What you need to do: Return only the number of lines in the material below holding the string "destruct".
--------------------
Lemma remove_ok s n l1 l2 : rt_ok s -> rt_head s = l1 ++ n :: l2 ->
  rt_ok (uvm_range_tree_remove n s) /\ rt_head (uvm_range_tree_remove n s) = l1 ++ l2.
Proof.
  intros Hs He. pose proof (rt_nodup _ Hs) as Hnd. pose proof Hnd as Hnd'. rewrite He in Hnd'.
  pose proof (NoDup_split_notin _ _ _ Hnd') as [N1 N2].
  assert (rt_head (uvm_range_tree_remove n s) = l1 ++ l2) as Hh by (cbn; rewrite He; by apply list_del_app).
  pose proof (rt_order _ Hs) as Ho. rewrite He in Ho. apply ordered_app in Ho as (O1 & [O2 _]%ordered_cons & O12).
  split; [|done]. split; rewrite ?Hh.
  - cbn. apply rb_erase_inorder; rewrite (rt_same _ Hs); done.
  - apply NoDup_app in Hnd' as (A1 & A12 & [_ A2]%NoDup_cons). apply NoDup_app. split; [done|]. split; [|done].
    intros x Hx Hx2. apply (A12 x Hx). by right.
  - apply ordered_app. split; [done|]. split; [done|]. intros a b Ha Hb. apply O12; [done|by right].
  - intros m Hm. apply (rt_valid _ Hs). rewrite He. set_solver.
Qed.

Lemma neighbours s n l1 l2 : rt_ok s -> rt_head s = l1 ++ n :: l2 ->
  below s (start_of s n) l1 /\ above s (end_of s n) l2 /\
  uvm_range_tree_prev s n = last l1 /\ uvm_range_tree_next s n = head l2.
Proof.
  intros Hs He. pose proof (rt_nodup _ Hs) as Hnd. rewrite He in Hnd. apply NoDup_split_notin in Hnd as [N1 N2].
  pose proof (rt_order _ Hs) as Ho. rewrite He in Ho. apply ordered_app in Ho as (O1 & [O2 O2n]%ordered_cons & O12).
  split; [|split; [|split]].
  - apply Forall_forall. intros x Hx. apply (O12 x n Hx). by left.
  - done.
  - unfold uvm_range_tree_prev. rewrite He. by apply prev_in_app.
  - unfold uvm_range_tree_next. rewrite He. by apply next_in_app.
Qed.

Lemma merge_next_spec s n l1 l2 : rt_ok s -> rt_head s = l1 ++ n :: l2 ->
  (exists nx l, l2 = nx :: l /\ start_of s nx = end_of s n + 1 /\ (uvm_range_tree_merge_next s n).1 = Some nx /\
    rt_ok (uvm_range_tree_merge_next s n).2 /\ rt_head (uvm_range_tree_merge_next s n).2 = l1 ++ n :: l /\
    forall m, node_of (uvm_range_tree_merge_next s n).2 m = if m =? n then mk_range (start_of s n) (end_of s nx) else node_of s m) \/
  (uvm_range_tree_merge_next s n = (None, s) /\ forall nx, head l2 = Some nx -> end_of s n + 1 < start_of s nx).
Proof.
  intros Hs He. destruct (neighbours s n l1 l2 Hs He) as (Hb & Ha & _ & Hnx). unfold uvm_range_tree_merge_next. rewrite Hnx.
  destruct l2 as [|nx l]; simpl; [right; by split|].
  assert (valid_node s n) as Hv by (apply (rt_valid _ Hs); rewrite He; set_solver).
  assert (valid_node s nx) as Hvx by (apply (rt_valid _ Hs); rewrite He; set_solver).
  apply Forall_cons in Ha as [Hanx Hal]. unfold valid_node in Hv, Hvx.
  rewrite wrap_id by (unfold in_width; lia). destruct (Z.eqb_spec (start_of s nx) (end_of s n + 1)) as [Heq|Hne].
  - left. exists nx, l. split; [done|]. split; [done|]. split; [done|].
    destruct (remove_ok s nx (l1 ++ [n]) l) as [Hok Hh]; [done|by rewrite <- app_assoc|]. rewrite <- app_assoc in Hh. simpl in Hh.
    change (start_of (uvm_range_tree_remove nx s)) with (start_of s). change (end_of (uvm_range_tree_remove nx s)) with (end_of s).
    split; [|split; [done|intros m; cbn [fst snd]; rewrite node_of_set; by destruct (m =? n)]].
    apply (set_node_ok _ n _ l1 l Hok Hh); simpl; [lia|lia|done|].
    pose proof (rt_order _ Hs) as Ho. rewrite He in Ho. apply ordered_app in Ho as (_ & [[_ O3]%ordered_cons _]%ordered_cons & _).
    exact O3.
  - right. split; [done|]. intros x [= <-]. lia.
Qed.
--------------------
Task response: 5